I love philosophy. And much of psychology also has appropriately been influenced by all 3 of the philosophers in the title. But I have also had wonderful experiences and lessons through my work with children, young staff, and later with the entrepreneurs and professionals I worked with for 35 years. In other words, experience is the best teacher I have had.
Briefly, Socrates believed in the individual, that true power exists in people being themselves. It is why his dialogues with his students are so meaningful. He pushed each to find and be open with their feelings and thoughts. Aristotle believed in democracy as the best form of governing. Conversely, Plato believed that a democracy would lead to weak leaders, creating opportunities for a strong leader (or dictator) to take over governing.

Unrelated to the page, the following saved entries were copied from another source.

Inductive lease_step : lease_phase -> act -> lease_phase -> Prop :=
| lease_report n deadline c t rep ans :
    c < deadline -> jr_token rep = token -> jr_sequence rep = wrap 64 (n + 1) ->
    lease_step (mkLease n deadline false) (AReport c t rep ans)
      (match ans with
       | Ok _ => mkLease (jr_sequence rep) (t + LEASE) false
       | Err e => mkLease (jr_sequence rep) deadline (withdrawn e)
       end)
| lease_other p a : is_report a = false -> lease_step p a p.

Abbreviation emits := (emits lease_step).

(** The reporter and the phase agree. *)
Definition agrees (rp : Reporter) (p : lease_phase) : Prop :=
  rp_token rp = token /\ rp_sequence rp = ls_sequence p /\ lease_deadline rp = ls_deadline p /\
  (ls_withdrawn p = true -> lost rp = true).

Lemma agrees_set_lost rp p : agrees rp p -> agrees (set_lost rp) p.
Proof. intros (? & ? & ? & ?). by repeat split. Qed.

Lemma emits_other {B} p a (k : unit -> Run state B) Q :
  is_report a = false -> emits p (k tt) Q -> emits p (run_bind (note a) k) Q.
Proof. intros Ha. apply emits_note. by constructor. Qed.

Lemma emits_send_lease {B} p rp kind payload (k : Reporter * option ReportAck -> Run state B) Q :
  agrees rp p -> (forall rp' ack p', agrees rp' p' -> emits p' (k (rp', ack)) Q) ->
  emits p (run_bind (send rp kind payload) k) Q.
Proof.
  intros Ha Hk. apply emits_send; [by apply Hk, agrees_set_lost|].
  intros now sent_at ans Hl Hd report. destruct Ha as (Ht & Hs & Hdl & Hw).
  destruct p as [n dl wd]. simpl in *. destruct wd; [rewrite Hw in Hl; done|]. subst n dl.
  eexists. split; [by apply lease_report|]. destruct ans; by apply Hk.
Qed.

Lemma emits_confirm_lease p id : emits p (confirm_job id) (fun _ _ => True).
Proof.
  apply emits_ask_bind; intros now. apply emits_ask_bind; intros tmp.
  apply emits_other; [done|]. apply emits_on_records. intros r. by apply emits_ret.
Qed.

Lemma emits_finish_lease p job rp o : agrees rp p -> emits p (finish_job job rp o) (fun _ _ => True).
Proof.
  intros Ha. apply emits_ask_bind; intros now. apply emits_ask_bind; intros tmp.
  apply emits_other; [done|]. apply emits_on_records. intros r.
  destruct (lost rp); [by apply emits_ret|].
  apply emits_send_lease; [done|]. intros rp' [ack|] p' _; [apply emits_confirm_lease|by apply emits_ret].
Qed.

Lemma emits_take_lease p timeout deadline m :
  emits p (take_result timeout deadline m) (fun _ p' => p' = p).
Proof.
  destruct m as [c r| |]; cbn [take_result]; [|by apply emits_ret..].
  apply emits_other; [done|]. destruct (_ <=? _); [by apply emits_ret|].
  apply emits_ask_bind; intros _. by apply emits_ret.
Qed.

Abbreviation Qsv := (fun (r : supervision * option ending) p => agrees (sv_reporter (fst r)) p).

Lemma emits_beat_lease p timeout deadline sv :
  agrees (sv_reporter sv) p -> emits p (beat heartbeat timeout deadline sv) Qsv.
Proof.
  intros Ha. unfold beat. apply emits_send_lease; [done|]. intros rp ack p' Ha'.
  unfold after_beat. apply emits_if_ask, emits_if_ask. apply emits_ask_bind. intros [].
  { apply emits_ask_bind; intros _. apply emits_ask_bind; intros _. by apply emits_ret. }
  apply emits_ask_bind; intros now. apply emits_ask_bind; intros m.
  eapply emits_bind; [apply emits_take_lease|]. intros [r|] p2 ->; [by apply emits_ret|].
  destruct (_ <=? _); [|by apply emits_ret]. apply emits_ask_bind; intros _. by apply emits_ret.
Qed.

Lemma emits_supervise_once_lease p timeout deadline sv :
  agrees (sv_reporter sv) p -> emits p (supervise_once heartbeat timeout deadline sv) Qsv.
Proof.
  intros Ha. unfold supervise_once. apply emits_ask_bind; intros now. apply emits_ask_bind. intros [].
  { apply emits_ask_bind; intros _. apply emits_ask_bind; intros _. by apply emits_ret. }
  apply emits_if_ask. cbv zeta. set (sv' := if lease_deadline (sv_reporter sv) <=? now then
    mkSupervision (set_lost (sv_reporter sv)) (next_heartbeat sv) (sv_cancel_requested sv) else sv).
  assert (agrees (sv_reporter sv') p) as Ha'.
  { unfold sv'. destruct (_ <=? now); [by apply agrees_set_lost|done]. }
  clearbody sv'. destruct (deadline <=? now).
  { apply emits_ask_bind; intros _. by apply emits_ret. }
  eapply emits_bind with (Q := Qsv).
  { destruct (next_heartbeat sv' <=? now); [by apply emits_beat_lease|by apply emits_ret]. }
  intros [sv2 [e|]] p2 Ha2; [by apply emits_ret|].
  apply emits_ask_bind; intros now2. apply emits_ask_bind; intros m.
  eapply emits_bind; [apply emits_take_lease|]. intros got p3 ->. by apply emits_ret.
Qed.

Lemma emits_supervise_lease fuel timeout deadline : forall p sv,
  agrees (sv_reporter sv) p ->
  emits p (supervise heartbeat fuel timeout deadline sv)
    (fun r p' => match r with Some (sv', _) => agrees (sv_reporter sv') p' | None => True end).
Proof.
  induction fuel as [|fuel IH]; intros p sv Ha; cbn [supervise]; [by apply emits_ret|].
  eapply emits_bind; [by apply emits_supervise_once_lease|]. intros [sv2 [e|]] p2 Ha2.
  - by apply emits_ret.
  - by apply IH.
Qed.

Abbreviation Qrun := (fun (r : option (Reporter * option Outcome)) p =>
  match r with Some (rp, _) => agrees rp p | None => True end).

Lemma emits_run_lease p fuel job cap rp :
  agrees rp p -> emits p (run expected_generation heartbeat fuel job cap rp) Qrun.
Proof.
  intros Ha. unfold run. apply emits_ask_bind; intros now. apply emits_ask_bind; intros g.
  destruct (negb _); [by apply emits_ret|].
  apply emits_ask_bind; intros _. apply emits_other; [done|]. apply emits_ask_bind; intros now2.
  eapply emits_bind; [by apply emits_supervise_lease|].
  intros [[sv [|r]]|] p2 Ha2; [by apply emits_ret| |by apply emits_ret].
  apply emits_ask_bind; intros _. by apply emits_ret.
Qed.

Lemma emits_current_lease {B} p (k : bool -> Run state B) Q :
  (forall b, emits p (k b) Q) -> emits p (run_bind (policy_current expected_generation) k) Q.
Proof.
  intros Hk. eapply emits_bind with (Q := fun _ p' => p' = p); [|by intros b p' ->].
  apply emits_ask_bind. intros g. by apply emits_ret.
Qed.

Lemma emits_start_lease p fuel job cap rp :
  agrees rp p ->
  emits p (start_and_run expected_generation heartbeat fuel job cap rp) (fun _ _ => True).
Proof.
  intros Ha. unfold start_and_run. apply emits_ask_bind; intros now. apply emits_ask_bind; intros tmp.
  apply emits_on_records. intros [u|e].
  2: { apply emits_send_lease; [done|]. intros. by apply emits_ret. }
  apply emits_other; [done|]. unfold run_recorded. apply emits_current_lease.
  intros [|]; cbn [negb]; [|by apply emits_ret]. apply emits_send_lease; [done|].
  intros rp2 [ack|] p2 Ha2; [|by apply emits_ret]. apply emits_current_lease.
  intros [|]; cbn [negb]; [|by apply emits_ret].
  eapply emits_bind with (Q := Qrun).
  - destruct (cancel_requested ack); [by apply emits_ret|by apply emits_run_lease].
  - intros [[rp3 [o|]]|] p3 Ha3; [|by apply emits_ret..].
    eapply emits_bind; [by apply emits_finish_lease|]. intros _ p' _. by apply emits_ret.
Qed.

(** The lease as granted, by clocks read in the world [w]. *)
Definition granted (job : LeasedJob) (w : outside) : lease_phase :=
  let '(w, now) := instant_now w in
  let '(_, utc) := utc_now w in
  mkLease 0 (now + since (lease_expires_at job) utc) false.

Of the three, I would lean towards Socrates as the example I am most for and, I believe, how I lived my life. I was there for the people who worked for me but had no thought whatsoever that they should be like me. What I wanted from them all, and later taught leaders, was that individuals should be as much themselves as possible. That it is the job of the leader to help bring this about as an example and mentor. A true leader cannot say and do otherwise.
The study of power and leadership is a must that nations, corporations, professionals, classroom teachers, and parents, most of all, need to bring to their inner circles and kitchen table. This is cut in marble. A leader cannot be less than what they hope for from others. This is easy to write and talk about but very difficult to do and be. It is why I suggest dialogue and study on the subject—and then “BEING.”
Power in our hands—Use it as love and learning—We all benefit.